**WORK REQUEST:**
Give the records again in full, exactly as written.

(Dataset items)
::::::::::

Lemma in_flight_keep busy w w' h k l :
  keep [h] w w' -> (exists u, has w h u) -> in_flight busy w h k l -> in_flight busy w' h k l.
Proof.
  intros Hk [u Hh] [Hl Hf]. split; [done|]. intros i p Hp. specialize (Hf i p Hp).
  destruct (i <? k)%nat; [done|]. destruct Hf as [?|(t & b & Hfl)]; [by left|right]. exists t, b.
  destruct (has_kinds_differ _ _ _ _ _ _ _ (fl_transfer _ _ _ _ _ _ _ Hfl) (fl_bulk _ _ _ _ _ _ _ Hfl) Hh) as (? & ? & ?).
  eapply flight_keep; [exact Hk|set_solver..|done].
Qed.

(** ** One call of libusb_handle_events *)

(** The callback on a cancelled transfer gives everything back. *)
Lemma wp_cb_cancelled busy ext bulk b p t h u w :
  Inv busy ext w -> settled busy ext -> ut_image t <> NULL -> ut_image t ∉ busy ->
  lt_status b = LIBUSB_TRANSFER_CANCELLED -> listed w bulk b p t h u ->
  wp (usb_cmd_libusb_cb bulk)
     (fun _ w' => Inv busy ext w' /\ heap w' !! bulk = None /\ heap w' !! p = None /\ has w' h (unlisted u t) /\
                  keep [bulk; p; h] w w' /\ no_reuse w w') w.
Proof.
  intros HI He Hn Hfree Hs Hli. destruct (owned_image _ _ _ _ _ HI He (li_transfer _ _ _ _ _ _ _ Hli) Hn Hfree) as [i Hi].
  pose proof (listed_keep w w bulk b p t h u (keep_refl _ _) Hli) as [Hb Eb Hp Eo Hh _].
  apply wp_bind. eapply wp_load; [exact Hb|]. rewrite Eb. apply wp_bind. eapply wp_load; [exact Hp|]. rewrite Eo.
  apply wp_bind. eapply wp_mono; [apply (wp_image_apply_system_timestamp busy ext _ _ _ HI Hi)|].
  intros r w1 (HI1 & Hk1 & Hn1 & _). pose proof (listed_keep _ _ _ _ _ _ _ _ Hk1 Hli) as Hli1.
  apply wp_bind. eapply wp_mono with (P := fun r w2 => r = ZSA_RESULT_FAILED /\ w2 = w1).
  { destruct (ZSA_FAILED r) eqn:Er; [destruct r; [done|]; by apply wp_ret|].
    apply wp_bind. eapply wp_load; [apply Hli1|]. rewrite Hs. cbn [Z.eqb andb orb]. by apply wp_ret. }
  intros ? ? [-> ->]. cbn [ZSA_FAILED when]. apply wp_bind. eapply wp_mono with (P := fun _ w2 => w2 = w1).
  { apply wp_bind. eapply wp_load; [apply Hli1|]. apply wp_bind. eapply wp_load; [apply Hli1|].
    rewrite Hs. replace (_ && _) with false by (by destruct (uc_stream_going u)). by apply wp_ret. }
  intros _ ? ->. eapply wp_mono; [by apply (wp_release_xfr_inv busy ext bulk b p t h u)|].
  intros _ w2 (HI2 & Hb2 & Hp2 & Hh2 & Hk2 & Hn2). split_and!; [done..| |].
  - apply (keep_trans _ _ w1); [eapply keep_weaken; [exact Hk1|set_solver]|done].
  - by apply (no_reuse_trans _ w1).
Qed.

::::::::::

**RESULT:**
Lemma in_flight_keep busy w w' h k l :
  keep [h] w w' -> (exists u, has w h u) -> in_flight busy w h k l -> in_flight busy w' h k l.
Proof.
  intros Hk [u Hh] [Hl Hf]. split; [done|]. intros i p Hp. specialize (Hf i p Hp).
  destruct (i <? k)%nat; [done|]. destruct Hf as [?|(t & b & Hfl)]; [by left|right]. exists t, b.
  destruct (has_kinds_differ _ _ _ _ _ _ _ (fl_transfer _ _ _ _ _ _ _ Hfl) (fl_bulk _ _ _ _ _ _ _ Hfl) Hh) as (? & ? & ?).
  eapply flight_keep; [exact Hk|set_solver..|done].
Qed.

(** ** One call of libusb_handle_events *)

(** The callback on a cancelled transfer gives everything back. *)
Lemma wp_cb_cancelled busy ext bulk b p t h u w :
  Inv busy ext w -> settled busy ext -> ut_image t <> NULL -> ut_image t ∉ busy ->
  lt_status b = LIBUSB_TRANSFER_CANCELLED -> listed w bulk b p t h u ->
  wp (usb_cmd_libusb_cb bulk)
     (fun _ w' => Inv busy ext w' /\ heap w' !! bulk = None /\ heap w' !! p = None /\ has w' h (unlisted u t) /\
                  keep [bulk; p; h] w w' /\ no_reuse w w') w.
Proof.
  intros HI He Hn Hfree Hs Hli. destruct (owned_image _ _ _ _ _ HI He (li_transfer _ _ _ _ _ _ _ Hli) Hn Hfree) as [i Hi].
  pose proof (listed_keep w w bulk b p t h u (keep_refl _ _) Hli) as [Hb Eb Hp Eo Hh _].
  apply wp_bind. eapply wp_load; [exact Hb|]. rewrite Eb. apply wp_bind. eapply wp_load; [exact Hp|]. rewrite Eo.
  apply wp_bind. eapply wp_mono; [apply (wp_image_apply_system_timestamp busy ext _ _ _ HI Hi)|].
  intros r w1 (HI1 & Hk1 & Hn1 & _). pose proof (listed_keep _ _ _ _ _ _ _ _ Hk1 Hli) as Hli1.
  apply wp_bind. eapply wp_mono with (P := fun r w2 => r = ZSA_RESULT_FAILED /\ w2 = w1).
  { destruct (ZSA_FAILED r) eqn:Er; [destruct r; [done|]; by apply wp_ret|].
    apply wp_bind. eapply wp_load; [apply Hli1|]. rewrite Hs. cbn [Z.eqb andb orb]. by apply wp_ret. }
  intros ? ? [-> ->]. cbn [ZSA_FAILED when]. apply wp_bind. eapply wp_mono with (P := fun _ w2 => w2 = w1).
  { apply wp_bind. eapply wp_load; [apply Hli1|]. apply wp_bind. eapply wp_load; [apply Hli1|].
    rewrite Hs. replace (_ && _) with false by (by destruct (uc_stream_going u)). by apply wp_ret. }
  intros _ ? ->. eapply wp_mono; [by apply (wp_release_xfr_inv busy ext bulk b p t h u)|].
  intros _ w2 (HI2 & Hb2 & Hp2 & Hh2 & Hk2 & Hn2). split_and!; [done..| |].
  - apply (keep_trans _ _ w1); [eapply keep_weaken; [exact Hk1|set_solver]|done].
  - by apply (no_reuse_trans _ w1).
Qed.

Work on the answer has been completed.